__Assignment__. Exact reproduction is required for all entries.

__Available data__.
(** The loop in place computes the level when it is defined, and it is for 2^31 digests. *)
Lemma merkle_round_level ids : (forall ids', merkle_round hash ids = Some ids' -> ids' = level ids) /\
  (Z.of_nat (length ids) <= 2^31 -> merkle_round hash ids = Some (level ids)).
Proof.
  assert (Hev : forall l, Nat.even (length l) = true ->
    let x := match for_pairs hash 0 (length l / 2) l with Some y => Some (take (length l / 2) y) | None => None end in
    (forall y, x = Some y -> y = level l) /\ (Z.of_nat (length l) <= 2^31 -> x = Some (level l))).
  { intros l Hl x. destruct (for_pairs_paired (length l / 2) 0 l) as [H1 H2]. split.
    - intros y. unfold x. destruct (for_pairs hash _ _ l) as [z|]; [|done]. intros [= <-]. rewrite (H1 z eq_refl). by apply paired_level.
    - intros Hn. unfold x. rewrite H2, paired_level; [done|done|]. rewrite Nat.add_0_l, Nat2Z.inj_div. apply Z.div_le_upper_bound; lia. }
  unfold merkle_round. destruct (Nat.odd (length ids)) eqn:Ho; [|apply Hev; by rewrite <- Nat.negb_odd, Ho].
  destruct ids as [|x l _] using rev_ind; [done|]. rewrite last_snoc. cbn [default]. rewrite length_app in Ho. cbn in Ho.
  rewrite Nat.add_1_r, Nat.odd_succ in Ho. rewrite <- app_assoc. cbn [app from_option]. unfold id.
  destruct (Hev (l ++ [x; x])) as [H1 H2]; [by rewrite length_app, Nat.even_add, Ho|]. rewrite level_dup in H1, H2 by done.
  split; [exact H1|]. intros Hn. apply H2. apply Nat.even_spec in Ho as [m Hm]. rewrite length_app in *. cbn [length] in *. lia.
Qed.

(** A loop with fuel for every level gives the root. *)
Lemma merkle_loop_root fuel ids : ids <> [] -> (length ids <= S fuel)%nat ->
  (forall d, merkle_loop hash fuel ids = Some d -> d = root_of fuel ids) /\
  (Z.of_nat (length ids) <= 2^31 -> merkle_loop hash fuel ids = Some (root_of fuel ids)).
Proof.
  revert ids. induction fuel as [|fuel IH]; intros [|a [|b l]] Hn Hl; try done; [split; [intros d [= <-]|]; done|cbn in Hl; lia|split; [intros d [= <-]|]; done|].
  cbn [merkle_loop root_of]. change (length (a :: b :: l) <=? 1)%nat with false. cbn iota.
  assert (Hlen : (length (level (a :: b :: l)) <= length (a :: b :: l) - 1)%nat).
  { rewrite level_length. cbn [length]. apply Nat.lt_succ_r, Nat.Div0.div_lt_upper_bound. lia. }
  destruct (IH (level (a :: b :: l))) as [I1 I2]; [done|cbn [length] in *; lia|]. destruct (merkle_round_level (a :: b :: l)) as [R1 R2]. split.
  - intros d. destruct (merkle_round hash _) as [ids|]; [|done]. rewrite (R1 ids eq_refl). apply I1.
  - intros H. rewrite R2 by done. apply I2. lia.
Qed.

(** Fuel for the depth of the tree is enough. *)
Lemma root_of_fuel f1 f2 l : l <> [] -> (length l <= 2^f1)%nat -> (length l <= 2^f2)%nat -> root_of f1 l = root_of f2 l.
Proof.
  revert f2 l. induction f1 as [|f1 IH]; intros f2 l Hn H1 H2.
  - destruct l as [|a [|b l]]; [done|by destruct f2|cbn in H1; lia].
  - destruct l as [|a [|b l]]; [done|by destruct f2|]. destruct f2 as [|f2]; [cbn in H2; lia|]. cbn [root_of].
    rewrite Nat.pow_succ_r' in *.
    apply IH; [done|..]; rewrite level_length; cbn [length] in *; apply Nat.lt_succ_r, Nat.Div0.div_lt_upper_bound; lia.
Qed.

(** The root of a nonempty list. *)
Definition root (l : list digest) : digest := root_of (length l) l.

Lemma merkle_root l : l <> [] -> (forall d, merkle hash l = Some d -> d = root l) /\ (Z.of_nat (length l) <= 2^31 -> merkle hash l = Some (root l)).
Proof. intros Hn. destruct l; [done|]. unfold merkle. apply merkle_loop_root; [done|lia]. Qed.

Lemma root_fuel f l : l <> [] -> (length l <= 2^f)%nat -> root l = root_of f l.
Proof. intros Hn Hl. apply root_of_fuel; [done| |done]. pose proof (Nat.pow_gt_lin_r 2 (length l)). lia. Qed.

(** ** The incremental tree *)

(** The complete parents of a level: the last node of an odd level waits. *)
Fixpoint up (l : list digest) : list digest :=
  match l with
  | a :: b :: l' => node a b :: up l'
  | _ => []
  end.

(** The complete nodes that wait for a sibling, from the leaves up. *)
Fixpoint peaks (k : nat) (l : list digest) : list digest :=
  match k with
  | O => []
  | S k' => (if Nat.odd (length l) then [default digest0 (last l)] else []) ++ peaks k' (up l)
  end.

Lemma up_length l : length (up l) = (length l / 2)%nat.
Proof.
  induction l as [|a|a b l IH] using list_pair_ind; [done..|]. cbn [up length]. rewrite IH.
  replace (S (S (length l))) with (length l + 1 * 2)%nat by lia. rewrite Nat.div_add by lia. lia.
Qed.

Lemma up_snoc l d : up (l ++ [d]) = if Nat.odd (length l) then up l ++ [node (default digest0 (last l)) d] else up l.
Proof.
  induction l as [|a|a b l IH] using list_pair_ind; [done..|]. cbn [app up length]. rewrite IH, !Nat.odd_succ, Nat.even_succ.
  destruct (Nat.odd (length l)) eqn:E; [|done]. destruct l; [done|]. by rewrite !last_cons_cons.
Qed.

Lemma level_snoc l d :
  level (l ++ [d]) = up l ++ [if Nat.odd (length l) then node (default digest0 (last l)) d else node d d].
Proof.
  induction l as [|a|a b l IH] using list_pair_ind; [done..|]. cbn [app up level length]. rewrite IH, !Nat.odd_succ, Nat.even_succ.
  cbn. do 3 f_equal. destruct (Nat.odd (length l)) eqn:E; [|done]. destruct l; [done|]. by rewrite !last_cons_cons.
Qed.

__Answer space__.
(** The loop in place computes the level when it is defined, and it is for 2^31 digests. *)
Lemma merkle_round_level ids : (forall ids', merkle_round hash ids = Some ids' -> ids' = level ids) /\
  (Z.of_nat (length ids) <= 2^31 -> merkle_round hash ids = Some (level ids)).
Proof.
  assert (Hev : forall l, Nat.even (length l) = true ->
    let x := match for_pairs hash 0 (length l / 2) l with Some y => Some (take (length l / 2) y) | None => None end in
    (forall y, x = Some y -> y = level l) /\ (Z.of_nat (length l) <= 2^31 -> x = Some (level l))).
  { intros l Hl x. destruct (for_pairs_paired (length l / 2) 0 l) as [H1 H2]. split.
    - intros y. unfold x. destruct (for_pairs hash _ _ l) as [z|]; [|done]. intros [= <-]. rewrite (H1 z eq_refl). by apply paired_level.
    - intros Hn. unfold x. rewrite H2, paired_level; [done|done|]. rewrite Nat.add_0_l, Nat2Z.inj_div. apply Z.div_le_upper_bound; lia. }
  unfold merkle_round. destruct (Nat.odd (length ids)) eqn:Ho; [|apply Hev; by rewrite <- Nat.negb_odd, Ho].
  destruct ids as [|x l _] using rev_ind; [done|]. rewrite last_snoc. cbn [default]. rewrite length_app in Ho. cbn in Ho.
  rewrite Nat.add_1_r, Nat.odd_succ in Ho. rewrite <- app_assoc. cbn [app from_option]. unfold id.
  destruct (Hev (l ++ [x; x])) as [H1 H2]; [by rewrite length_app, Nat.even_add, Ho|]. rewrite level_dup in H1, H2 by done.
  split; [exact H1|]. intros Hn. apply H2. apply Nat.even_spec in Ho as [m Hm]. rewrite length_app in *. cbn [length] in *. lia.
Qed.

(** A loop with fuel for every level gives the root. *)
Lemma merkle_loop_root fuel ids : ids <> [] -> (length ids <= S fuel)%nat ->
  (forall d, merkle_loop hash fuel ids = Some d -> d = root_of fuel ids) /\
  (Z.of_nat (length ids) <= 2^31 -> merkle_loop hash fuel ids = Some (root_of fuel ids)).
Proof.
  revert ids. induction fuel as [|fuel IH]; intros [|a [|b l]] Hn Hl; try done; [split; [intros d [= <-]|]; done|cbn in Hl; lia|split; [intros d [= <-]|]; done|].
  cbn [merkle_loop root_of]. change (length (a :: b :: l) <=? 1)%nat with false. cbn iota.
  assert (Hlen : (length (level (a :: b :: l)) <= length (a :: b :: l) - 1)%nat).
  { rewrite level_length. cbn [length]. apply Nat.lt_succ_r, Nat.Div0.div_lt_upper_bound. lia. }
  destruct (IH (level (a :: b :: l))) as [I1 I2]; [done|cbn [length] in *; lia|]. destruct (merkle_round_level (a :: b :: l)) as [R1 R2]. split.
  - intros d. destruct (merkle_round hash _) as [ids|]; [|done]. rewrite (R1 ids eq_refl). apply I1.
  - intros H. rewrite R2 by done. apply I2. lia.
Qed.

(** Fuel for the depth of the tree is enough. *)
Lemma root_of_fuel f1 f2 l : l <> [] -> (length l <= 2^f1)%nat -> (length l <= 2^f2)%nat -> root_of f1 l = root_of f2 l.
Proof.
  revert f2 l. induction f1 as [|f1 IH]; intros f2 l Hn H1 H2.
  - destruct l as [|a [|b l]]; [done|by destruct f2|cbn in H1; lia].
  - destruct l as [|a [|b l]]; [done|by destruct f2|]. destruct f2 as [|f2]; [cbn in H2; lia|]. cbn [root_of].
    rewrite Nat.pow_succ_r' in *.
    apply IH; [done|..]; rewrite level_length; cbn [length] in *; apply Nat.lt_succ_r, Nat.Div0.div_lt_upper_bound; lia.
Qed.

(** The root of a nonempty list. *)
Definition root (l : list digest) : digest := root_of (length l) l.

Lemma merkle_root l : l <> [] -> (forall d, merkle hash l = Some d -> d = root l) /\ (Z.of_nat (length l) <= 2^31 -> merkle hash l = Some (root l)).
Proof. intros Hn. destruct l; [done|]. unfold merkle. apply merkle_loop_root; [done|lia]. Qed.

Lemma root_fuel f l : l <> [] -> (length l <= 2^f)%nat -> root l = root_of f l.
Proof. intros Hn Hl. apply root_of_fuel; [done| |done]. pose proof (Nat.pow_gt_lin_r 2 (length l)). lia. Qed.

(** ** The incremental tree *)

(** The complete parents of a level: the last node of an odd level waits. *)
Fixpoint up (l : list digest) : list digest :=
  match l with
  | a :: b :: l' => node a b :: up l'
  | _ => []
  end.

(** The complete nodes that wait for a sibling, from the leaves up. *)
Fixpoint peaks (k : nat) (l : list digest) : list digest :=
  match k with
  | O => []
  | S k' => (if Nat.odd (length l) then [default digest0 (last l)] else []) ++ peaks k' (up l)
  end.

Lemma up_length l : length (up l) = (length l / 2)%nat.
Proof.
  induction l as [|a|a b l IH] using list_pair_ind; [done..|]. cbn [up length]. rewrite IH.
  replace (S (S (length l))) with (length l + 1 * 2)%nat by lia. rewrite Nat.div_add by lia. lia.
Qed.

Lemma up_snoc l d : up (l ++ [d]) = if Nat.odd (length l) then up l ++ [node (default digest0 (last l)) d] else up l.
Proof.
  induction l as [|a|a b l IH] using list_pair_ind; [done..|]. cbn [app up length]. rewrite IH, !Nat.odd_succ, Nat.even_succ.
  destruct (Nat.odd (length l)) eqn:E; [|done]. destruct l; [done|]. by rewrite !last_cons_cons.
Qed.

Lemma level_snoc l d :
  level (l ++ [d]) = up l ++ [if Nat.odd (length l) then node (default digest0 (last l)) d else node d d].
Proof.
  induction l as [|a|a b l IH] using list_pair_ind; [done..|]. cbn [app up level length]. rewrite IH, !Nat.odd_succ, Nat.even_succ.
  cbn. do 3 f_equal. destruct (Nat.odd (length l)) eqn:E; [|done]. destruct l; [done|]. by rewrite !last_cons_cons.
Qed.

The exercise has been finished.